The dialogue was as follows:

Sam: So, Jeffrey was just pretending to be the victim.

Sam: Way back in that farmhouse during the exorcism, h-he was just...acting.

Dean: He was a psychopath, Sam.

Dean: That's what they do all the time, is act. Act like they're normal, act like they're not balls-to-the-wall crazy.

Another, perhaps more well known instance of this claim is the titular character on the TV shows Dexter, a self-proclaimed psychopath. It is mentioned throughout the show that Dexter has to act "normal" to fit in and avoid arousing suspicion. Quotes from Dexter demonstrate that:

Dexter: [voiceover] I like to pretend I'm alone. Completely alone. Maybe post-apocalypse or plague … whatever.
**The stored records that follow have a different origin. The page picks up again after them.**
(* ===== verification/Pipeline.v ===== *)
(** * The embedding pipelines

    [src/embedder/tokenize.rs], [dense.rs], [sparse.rs] and [dual.rs] under
    [src/embedder/].  The three pipelines are the same loop over the chunks of a
    packing; they differ in the tensors they extract from an output and in the
    row they compute per text, which are the arguments of [run_chunks] and
    [embed_with].

    The tokenizer, the ONNX session, the [ndarray] dot product and the embedded
    weights are code outside the repository: the class [Runtime] lists their
    operations and [RuntimeLaws] what the pipelines rely on.  An array is its logical
    contents beside its shape and strides, on which the [as_slice().expect(..)] of a
    row depends. *)

From S2P Require Import Prelude Float RustStr BinPack JitGuard EmbedMath Types.

(** ** The runtime *)

Record Encoding := { get_ids : list Z; get_attention_mask : list Z }.

(** An [Array2<i64>] in row-major order. *)
Record Array2 := { nrows : Z; ncols : Z; elems : list Z }.

Class Runtime (Session Output : Type) := {
  (** [encode_batch_fast(texts, true)] *)
  encode_batch : list string -> result string (list Encoding);
  (** [session.run] on [input_ids] and [attention_mask] *)
  session_run : Session -> Array2 -> Array2 -> Session * result string Output;
  (** [Instant::elapsed] around a run, in milliseconds, read off the session *)
  run_elapsed_ms : Session -> Z;
  tokenize_elapsed_ms : Z;
  (** the contents of [outputs[name].try_extract_array::<f32>()] of a rank-2 and a
      rank-3 output, which is a view of the tensor in row-major order;
      [None] is the panic of the index when no output has the name *)
  extract2 : Output -> string -> option (result string (list (list f32)));
  extract3 : Output -> string -> option (result string (list (list (list f32))));
  (** the strides [ArrayBase::to_owned] gives the copy of an array of a shape and strides *)
  copy_strides : list Z -> list Z -> list Z;
  (** [ArrayView1::dot] *)
  dot : list f32 -> list f32 -> f32;
  (** [weights::sparse_linear()] *)
  sparse_weight : list f32;
  sparse_bias : f32;
  (** the message of [ndarray]'s [ShapeError] *)
  shape_error : string;
}.

(** ** Arrays *)

Record NdArray (A : Type) := { nd_shape : list Z; nd_strides : list Z; nd_data : A }.
Arguments nd_shape {A}. Arguments nd_strides {A}. Arguments nd_data {A}.

Fixpoint row_major (shape : list Z) : list Z :=
  match shape with
  | [] => []
  | _ :: rest => foldr Z.mul 1 rest :: row_major rest
  end.

(** [is_standard_layout]: an empty array, or the strides of row-major order on the axes
    that have more than one position. *)
Definition is_standard_layout (shape strides : list Z) : bool :=
  existsb (Z.eqb 0) shape
  || forallb (fun p => (p.1 =? 1) || (p.2.1 =? p.2.2)) (zip shape (zip strides (row_major shape))).

(** [as_slice] of a row *)
Definition as_slice {A} (x : NdArray (list A)) : option (list A) :=
  if is_standard_layout (nd_shape x) (nd_strides x) then Some (nd_data x) else None.

(** [index_axis(Axis(0), k)] *)
Definition index_axis0 {A} (x : NdArray (list A)) (k : nat) : M (NdArray A) :=
  v ← expect (nd_data x !! k);
  Ok {| nd_shape := tail (nd_shape x); nd_strides := tail (nd_strides x); nd_data := v |}.

(** The extraction views the tensor in place. *)
Definition view2 (x : list (list f32)) : NdArray (list (list f32)) :=
  let shape := [Z.of_nat (length x); Z.of_nat (length (default [] (head x)))] in
  {| nd_shape := shape; nd_strides := row_major shape; nd_data := x |}.
Definition view3 (x : list (list (list f32))) : NdArray (list (list (list f32))) :=
  let m := default [] (head x) in
  let shape := [Z.of_nat (length x); Z.of_nat (length m); Z.of_nat (length (default [] (head m)))] in
  {| nd_shape := shape; nd_strides := row_major shape; nd_data := x |}.

(** One encoding per text, with one mask entry per id; a copy of an array in standard layout has
    the layout of the array (that of any other copy is left unspecified); outputs with one row per
    row of the input and, per token, one vector per column, of the width of the
    embedded weights. *)
Class RuntimeLaws (Session Output : Type) `{Runtime Session Output} : Prop := {
  encode_length texts encs : encode_batch texts = Ok encs -> length encs = length texts;
  encode_mask texts encs : encode_batch texts = Ok encs ->
    Forall (fun e => length (get_attention_mask e) = length (get_ids e)) encs;
  copy_standard shape strides : is_standard_layout shape strides = true ->
    copy_strides shape strides = strides;
  extract2_rows s s' ids mask out name x :
    session_run s ids mask = (s', Ok out) -> extract2 out name = Some (Ok x) ->
    Z.of_nat (length x) = nrows ids;
  extract3_rows s s' ids mask out name x :
    session_run s ids mask = (s', Ok out) -> extract3 out name = Some (Ok x) ->
    Z.of_nat (length x) = nrows ids /\
    Forall (fun m => Z.of_nat (length m) = ncols ids /\
                     Forall (fun h => length h = length sparse_weight) m) x;
}.

(** The model file of the variant has the outputs its export documents. *)
Class ModelOutputs (Session Output : Type) `{Runtime Session Output} (v : ModelVariant) : Prop :=
  exported s s' ids mask out :
    session_run s ids mask = (s', Ok out) ->
    match v with
    | Fp32 => is_Some (extract2 out "sentence_embedding") /\ is_Some (extract3 out "token_embeddings")
    | Fp16 | Int8 => is_Some (extract3 out "last_hidden_state")
    end.

(** The copy of a matrix whose rows are contiguous has contiguous rows: what [ndarray] does,
    and documents for a matrix that is contiguous as a whole only. *)
Definition copies_keep_rows (Session Output : Type) `{Runtime Session Output} : Prop :=
  forall b h sb, exists c, copy_strides [b; h] [sb; 1] = [c; 1].

(** What the pipelines of a variant need: its outputs, and contiguous rows in the copy the
    dense rows of the half-precision and quantised exports come from. *)
Definition copies_ok (Session Output : Type) `{Runtime Session Output} (v : ModelVariant) : Prop :=
  v = Fp32 \/ copies_keep_rows Session Output.
Class ModelExport (Session Output : Type) `{Runtime Session Output} (v : ModelVariant) : Prop := {
  export_outputs :: ModelOutputs Session Output v;
  export_copies : copies_ok Session Output v;
}.

Definition ort_err (e : string) : anyhow := anyhow_msg e.

(** ** Chunk arrays *)

(** One row: the ids followed by the padding. *)
Definition pad_row (pad_id : Z) (pad_to : Z) (row : list Z) (seq_len : nat) : list Z :=
  row ++ replicate (Z.to_nat (sat_sub pad_to (Z.of_nat seq_len))) pad_id.

(** The loop over the indices, which fills the two flat vectors. *)
Fixpoint chunk_rows (all_encodings : list Encoding) (indices : list nat) (pad_to : Z)
    (ids_flat mask_flat : list Z) : M (list Z * list Z) :=
  match indices with
  | [] => Ok (ids_flat, mask_flat)
  | idx :: rest =>
      enc ← expect (all_encodings !! idx);
      let seq_len := length (get_ids enc) in
      chunk_rows all_encodings rest pad_to
        (ids_flat ++ pad_row 1 pad_to (get_ids enc) seq_len)
        (mask_flat ++ pad_row 0 pad_to (get_attention_mask enc) seq_len)
  end.

Section pipeline.
Context `{KeySort nat} {Session Output : Type} `{Runtime Session Output}.

(** [Array2::from_shape_vec((rows, cols), v)?] *)
Definition from_shape_vec (rows cols : Z) (v : list Z) : M Array2 :=
  if Z.of_nat (length v) =? rows * cols then Ok {| nrows := rows; ncols := cols; elems := v |}
  else Err (Fail (anyhow_msg shape_error)).

Definition build_chunk_arrays (all_encodings : list Encoding) (indices : list nat) (pad_to : Z)
  : M (Array2 * Array2) :=
  let batch := Z.of_nat (length indices) in
  '(ids_flat, mask_flat) ← chunk_rows all_encodings indices pad_to [] [];
  ids_array ← from_shape_vec batch pad_to ids_flat;
  mask_array ← from_shape_vec batch pad_to mask_flat;
  Ok (ids_array, mask_array).

(** ** Rows of an output *)

Definition extracted {A} (o : option (result string A)) : M A :=
  r ← expect o; map_err (fun e => Fail (ort_err e)) r.
#[global] Arguments extracted {A} !o / : simpl nomatch.

(** [lhs.index_axis(Axis(1), 0)] *)
Definition drop_axis1 (l : list Z) : list Z := match l with a :: _ :: rest => a :: rest | _ => l end.
Definition cls_rows (lhs : NdArray (list (list (list f32)))) : M (NdArray (list (list f32))) :=
  rows ← result_mapM (fun hidden => expect (hidden !! 0%nat)) (nd_data lhs);
  Ok {| nd_shape := drop_axis1 (nd_shape lhs); nd_strides := drop_axis1 (nd_strides lhs); nd_data := rows |}.

Definition to_owned {A} (x : NdArray A) : NdArray A :=
  {| nd_shape := nd_shape x; nd_strides := copy_strides (nd_shape x) (nd_strides x); nd_data := nd_data x |}.

(** The dense output: the pooled output of the FP32 export, the CLS position of
    the hidden states otherwise. *)
Definition dense_output (v : ModelVariant) (out : Output) : M (NdArray (list (list f32))) :=
  match v with
  | Fp32 => x ← extracted (extract2 out "sentence_embedding"); Ok (to_owned (view2 x))
  | Fp16 | Int8 =>
      lhs ← extracted (extract3 out "last_hidden_state");
      rows ← cls_rows (view3 lhs);
      Ok (to_owned rows)
  end.
(** ** Warnings: lemmas *)

Lemma limit_silent lookup var raw :
  limit_warnings lookup var = [] -> lookup var = Some raw ->
  exists bytes, parse_usize raw = Some bytes /\ bytes <= VRAM_WARN_THRESHOLD_BYTES.
Proof.
  unfold limit_warnings. intros Hw Hl. rewrite Hl in Hw. destruct (parse_usize raw) as [bytes|]; [|done].
  destruct (VRAM_WARN_THRESHOLD_BYTES <? bytes) eqn:E; [done|]. bool_to_prop. eauto.
Qed.

Lemma coverage_silent shapes :
  coverage_warnings shapes = [] -> forall b, b = 1 \/ b = 2 -> exists s, s ∈ shapes /\ s.1 = b.
Proof.
  unfold coverage_warnings, small_batch_coverage_warning.
  assert (Hcov : forall b, existsb (fun s : shape => s.1 =? b) shapes = true -> exists s, s ∈ shapes /\ s.1 = b).
  { intros b (s & Hs & Hb)%existsb_exists. apply Z.eqb_eq in Hb. exists s. by rewrite list_elem_of_In. }
  destruct (existsb _ _) eqn:E1; [|done]. destruct (existsb (fun s => s.1 =? 2) _) eqn:E2; [|done].
  intros _ b [-> | ->]; by apply Hcov.
Qed.

Lemma propagation_silent lookup v adaptive :
  propagation_warnings lookup = [] -> lookup "BGE_M3_ENGINE_PROPAGATION_ENABLED" = Some v ->
  v = "0" /\ resolve_engine_propagation lookup adaptive = false \/
  v = "1" /\ resolve_engine_propagation lookup adaptive = true.
Proof.
  unfold propagation_warnings, resolve_engine_propagation. intros Hw Hl. rewrite Hl in Hw |- *. simpl.
  destruct (String.eqb_spec v "0") as [->|]; [by left|]. destruct (String.eqb_spec v "1") as [->|]; [by right|done].
Qed.

(** The tokens that are dropped without a word. *)
Lemma shapes_warned raw w :
  w ∈ shapes_warnings raw <-> exists val, raw = Some val /\ w = NoValidShapes val /\
    str_is_empty (trim val) = false /\ omap parse_shape_token (split_char "," val) = [].
Proof.
  unfold shapes_warnings. destruct raw as [val|]; [|split; [by intros Hx%elem_of_nil|by intros (? & [=] & _)]].
  destruct (str_is_empty (trim val)) eqn:He;
    [split; [by intros Hx%elem_of_nil|intros (v & [= <-] & _ & ? & _); congruence]|].
  destruct (omap _ _) as [|x l] eqn:Ho; [rewrite list_elem_of_singleton|];
    (split; [|intros (v & [= <-] & -> & _ & ?); congruence || by left]); [|by intros Hx%elem_of_nil].
  intros ->. by exists val.
Qed.

(** No other part reports a shape list. *)
Lemma limit_other lookup var val : NoValidShapes val ∉ limit_warnings lookup var.
Proof. unfold limit_warnings. destruct (lookup var) as [v|]; [|set_solver]. destruct (parse_usize v); [case_if|]; set_solver. Qed.

Lemma propagation_other lookup val : NoValidShapes val ∉ propagation_warnings lookup.
Proof. unfold propagation_warnings. destruct (lookup _) as [v|]; [case_if|]; set_solver. Qed.

Lemma coverage_other shapes val : NoValidShapes val ∉ coverage_warnings shapes.
Proof. unfold coverage_warnings. destruct (small_batch_coverage_warning _) as [[[b1 b2] bs]|]; set_solver. Qed.

Lemma if_other (b : bool) (l : list Warning) w : w ∉ l -> w ∉ (if b then l else []).
Proof. destruct b; set_solver. Qed.
Lemma synthesize_text_exact t base :
  good_base base -> 16 <= t <= 2 ^ 40 ->
  exists s, synthesize_text t base = Ok s /\ str_len s = t.
Proof.
  intros (Ha & Hne & Hl) Ht. unfold synthesize_text.
  assert (H1 : 1 <= str_len base) by (destruct base; [done|]; unfold str_len; simpl; lia).
  rewrite (Z.max_l (str_len base) 1) by lia.
  set (q := t / str_len base). set (count := Z.max q 2 + 1).
  assert (Hq0 : 0 <= q) by (apply Z.div_pos; lia).
  assert (Hq : str_len base * q <= t < str_len base * (q + 1)).
  { pose proof (Z.mul_div_le t (str_len base) ltac:(lia)). pose proof (Z.mul_succ_div_gt t (str_len base) ltac:(lia)).
    unfold q. lia. }
  assert (Hc : t < str_len base * count) by nia.
  assert (Hu : str_len base * count <= I64_MAX).
  { assert (0 <= q) by (apply Z.div_pos; lia). assert (q <= t) by nia. assert (count <= 2 ^ 40 + 3) by lia. unfold I64_MAX.
    assert (str_len base * count <= t + 3 * str_len base) by nia. lia. }
  destruct (I64_MAX <? str_len base * count) eqn:E; bool_to_prop; [lia|].
  set (rep := str_repeat (Z.to_nat count) base).
  assert (Hrep : str_len rep = str_len base * count).
  { unfold str_len, rep. rewrite repeat_length, Nat2Z.inj_mul, Z2Nat.id by lia. unfold str_len. lia. }
  assert (Hlen : (Z.to_nat t <= String.length rep)%nat) by (assert (Hlt : t < str_len rep) by lia; unfold str_len in Hlt; lia).
  destruct (t <? str_len rep) eqn:E2; bool_to_prop; [|lia].
  rewrite ascii_boundary by (done || by apply repeat_ascii). eexists. split; [done|].
  unfold str_len. rewrite take_length by done. lia.
Qed.

Lemma synthesize_texts_good corpus batch t :
  corpus <> [] -> Forall good_base (take (Z.to_nat batch) corpus) -> 0 <= t <= 2 ^ 32 ->
  exists texts, synthesize_texts corpus batch t = Ok texts
    /\ Z.of_nat (length texts) = Z.max 0 batch /\ Forall (fun s => str_len s = Z.max (4 * t) 16) texts.
Proof.
  intros Hne Hg Ht. unfold synthesize_texts.
  assert (Htc : target_chars t = Z.max (4 * t) 16) by (unfold target_chars, sat_mul64, U64_MAX; lia).
  set (f := fun i : nat => _).
  assert (Hf : forall i, (i < Z.to_nat batch)%nat -> exists s, f i = Ok s /\ str_len s = target_chars t).
  { intros i Hi. unfold f. assert (Hl : (i mod length corpus < length corpus)%nat)
      by (apply Nat.mod_upper_bound; destruct corpus; simpl; [done|lia]).
    assert (Hmod : (i mod length corpus <= i)%nat) by apply Nat.Div0.mod_le.
    apply lookup_lt_is_Some_2 in Hl as [b Hb]. rewrite Hb. simpl.
    apply synthesize_text_exact; [|unfold target_chars, sat_mul64, U64_MAX; lia].
    rewrite Forall_forall in Hg. apply Hg. apply (list_elem_of_lookup_2 _ (i mod length corpus)).
    by rewrite lookup_take_lt by lia. }
  destruct (result_mapM_ok f (seq 0 (Z.to_nat batch))) as [r Hr].
  { intros i Hi%elem_of_seq. by destruct (Hf i) as (s & -> & _); [lia|]. }
  exists r. split; [done|]. rewrite (result_mapM_length _ _ _ Hr), length_seq. split; [lia|].
  apply Forall_lookup. intros i s Hi.
  assert (Hl : (i < Z.to_nat batch)%nat).
  { apply lookup_lt_Some in Hi. rewrite (result_mapM_length _ _ _ Hr), length_seq in Hi. done. }
  destruct (result_mapM_lookup f _ r i i Hr) as (s' & Hs' & Hfs); [by rewrite lookup_seq_lt|].
  simplify_eq. destruct (Hf i Hl) as (s'' & Hs'' & Hlen). rewrite Hfs in Hs''. simplify_eq. by rewrite Hlen.
Qed.
Lemma worker_step_ok id config rx ev (w : Worker Session) sh :
  event_enabled config w ev -> step_ok config ev w sh (worker_step id config rx ev w sh).
Proof.
  intros Hen. unfold worker_step. destruct (drain_step config rx w sh) as [w1 sh1] eqn:Hd.
  apply drain_step_spec in Hd as (Hle & Hmod & Hcf & _).
  assert (Hlz : loadedz w1 = loadedz w).
  { unfold loadedz. destruct (models w1), (models w); try done; exfalso;
      [destruct (proj1 Hmod) as [? ?]|destruct (proj2 Hmod) as [? ?]]; eauto; done. }
  apply (step_ok_from _ _ _ w1 _ sh1); [done..|]. destruct ev as [| |req closed load].
  - destruct Hen as [_ Hm%Hmod]. split; simpl; try done.
    intros _. split; [done|]. unfold loadedz. simpl. destruct Hm as [s ->]. apply (moves_by _ (-1)).
  - split; simpl; try done; case_bool_decide as Hm; try done.
    + intros r [= <-]. split; [done|]. unfold loadedz. destruct Hm as [s ->]. apply (moves_by _ (-1)).
    + intros r [= <-]. split; [done|]. unfold loadedz.
      destruct (models w1); [exfalso; apply Hm; eauto|]. apply moves_refl.
  - destruct (models w1) as [s|] eqn:Hm; [apply serve_request_ok; eauto|].
    destruct load as [m|e].
    + destruct (serve_request_ok id config req closed (Ok m) (prime m)
        (with_models (Some (prime m)) w1) (loaded_add sh1) ltac:(by eexists)) as [Hc Hr He Hf Hrep].
      assert (Hadd : forall b k, counter_moves (loaded_workers (loaded_add sh1)) b (k - 1) ->
        counter_moves (loaded_workers sh1) b (k - loadedz w1)).
      { intros b k Hk. unfold loadedz. rewrite Hm. replace (k - 0) with (1 + (k - 1)) by lia.
        eapply moves_trans; [|exact Hk]. apply moves_by. }
      split; try done.
      * intros Hs. destruct (Hr Hs) as [? Hn]. split; [done|]. by apply Hadd.
      * intros r Hs. destruct (He r Hs) as [? Hn]. split; [done|]. by apply Hadd.
    + split; simpl; try done.
      * intros _. split; [done|]. rewrite Z.sub_diag. apply moves_refl.
      * intros _. left. eexists. split; [done|]. by destruct req.
Qed.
No one left to act normal for. No need to hide who I really am. It would be … freeing.

...

Harry Morgan: But most normal people don't, and it's important that you seem normal. Teenage Dexter: Even though I'm not. Harry Morgan: Because you're not.

A major characteristic is that they don't feel empathy or remorse, so I take the claim as above to mean that they are acting to give the impression that they do.

Is there any validity to the claim that people diagnosed as psychopaths are acting a substantial amount of the time, significantly more than most people as implied?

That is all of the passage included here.